Methods: We performed a systematic review and meta-analysis following PRISMA guidelines. PubMed, EMBASE, and CENTRAL databases were searched (2014–October 2025) for randomized controlled trials (RCTs) comparing adjunctive vaginal probiotics plus antibiotics versus antibiotics (alone or with placebo) in singleton pregnancies complicated by PPROM between 24+0 and 34+0 weeks’ gestation. Primary outcomes included the latency period (days) and maternal chorioamnionitis or infectious morbidity. Key secondary outcomes were neonatal intensive care unit (NICU) admission, neonatal sepsis, and neonatal mortality. Data were pooled using a random-effects model, calculating Mean Differences (MD) or Risk Ratios (RR) with 95% Confidence Intervals (CI). Risk of bias was assessed using the Cochrane RoB 2 tool.
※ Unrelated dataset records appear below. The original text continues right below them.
(* ===== verification/IoThreads.v ===== *)
(** * The threads of the communication helper ([safe_ptr.hpp], [comm_helper.hpp],
    [scheduler_server.cpp])

    The main thread of the scheduler hands messages to the additional I/O threads through
    [secondary_thread_msg_queues] and takes their results from [resp_queues]; all of them use
    [key_address_cache_].  Each queue, and the map, is behind an [sf::safe_ptr], whose [->]
    holds a recursive mutex until the end of the full expression.  [CommHelper] treats a call
    as one step; here the threads interleave: an access takes the mutex, loads the object,
    stores it and releases the mutex, and an element of a vector is found through the buffer
    the vector has at that time.

    [history] and [got] are logs: what was pushed to a queue, and what its consumer took.
    The values in a queue are a parameter, a [SecondaryThreadMsg] or a [RecvMsg]. *)

From S2P Require Import Prelude Interleaving.
From S2P Require Import CommHelper.
#[local] Open Scope nat_scope.

Section io_threads.
Context {V : Type}.

(** ** Data *)

(** [std::recursive_mutex]. *)
Record mutex := { owner : option nat; depth : nat }.

Definition free_mutex : mutex := {| owner := None; depth := 0 |}.

Definition lock (t : nat) (m : mutex) : option mutex :=
  match owner m with
  | None => Some {| owner := Some t; depth := 1 |}
  | Some t' => if decide (t' = t) then Some {| owner := Some t; depth := S (depth m) |} else None
  end.

Definition unlock (m : mutex) : mutex :=
  if decide (depth m = 1) then free_mutex else {| owner := owner m; depth := depth m - 1 |}.

Record safe (T : Type) := { mtx : mutex; obj : T }.
#[global] Arguments mtx {_} _.
#[global] Arguments obj {_} _.

Definition with_mtx {T} (m : mutex) (p : safe T) : safe T := {| mtx := m; obj := obj p |}.
Definition with_obj {T} (x : T) (p : safe T) : safe T := {| mtx := mtx p; obj := x |}.

(** A vector of queues; [buf] tells the buffers it has had apart. *)
Record vect := { buf : nat; elems : list (safe (list V)); history : list (list V) }.

Inductive kind := Msgs | Resps.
Results: Three RCTs, encompassing 330 participants, met the inclusion criteria. Significant methodological limitations, including high risk of bias and critical baseline confounding by gestational age in the largest trial, were identified across the included studies. A sensitivity analysis addressing high heterogeneity (I²=98%) for latency (excluding one retrospective study; n=290) indicated a modest but statistically significant prolongation associated with probiotics (MD 2.98 days; 95% CI 1.80–4.16; p<0.0001; I²=0%). Probiotic use was linked to a significantly lower risk of maternal infection (RR 0.43; 95% CI 0.24–0.77; p=0.005; I²=0%; n=270). Statistically significant reductions were also observed for NICU admission (RR 0.59; 95% CI 0.46–0.75; p<0.0001; I²=55%; n=330) and neonatal mortality (RR 0.38; 95% CI 0.18–0.81; p=0.01; I²=0%; n=270), although these estimates are likely inflated due to baseline confounding.
Conclusion: This meta-analysis suggests adjunctive vaginal probiotics may offer benefits in PPROM management by modestly prolonging latency and significantly reducing maternal infectious morbidity. While substantial reductions in NICU admission and neonatal mortality were observed, these findings must be interpreted with extreme caution due to the limited quantity and low quality of the primary evidence, particularly the high risk of bias and confounding. Definitive conclusions cannot be drawn, and routine clinical adoption is not supported by current evidence. High-quality, large-scale RCTs are imperative.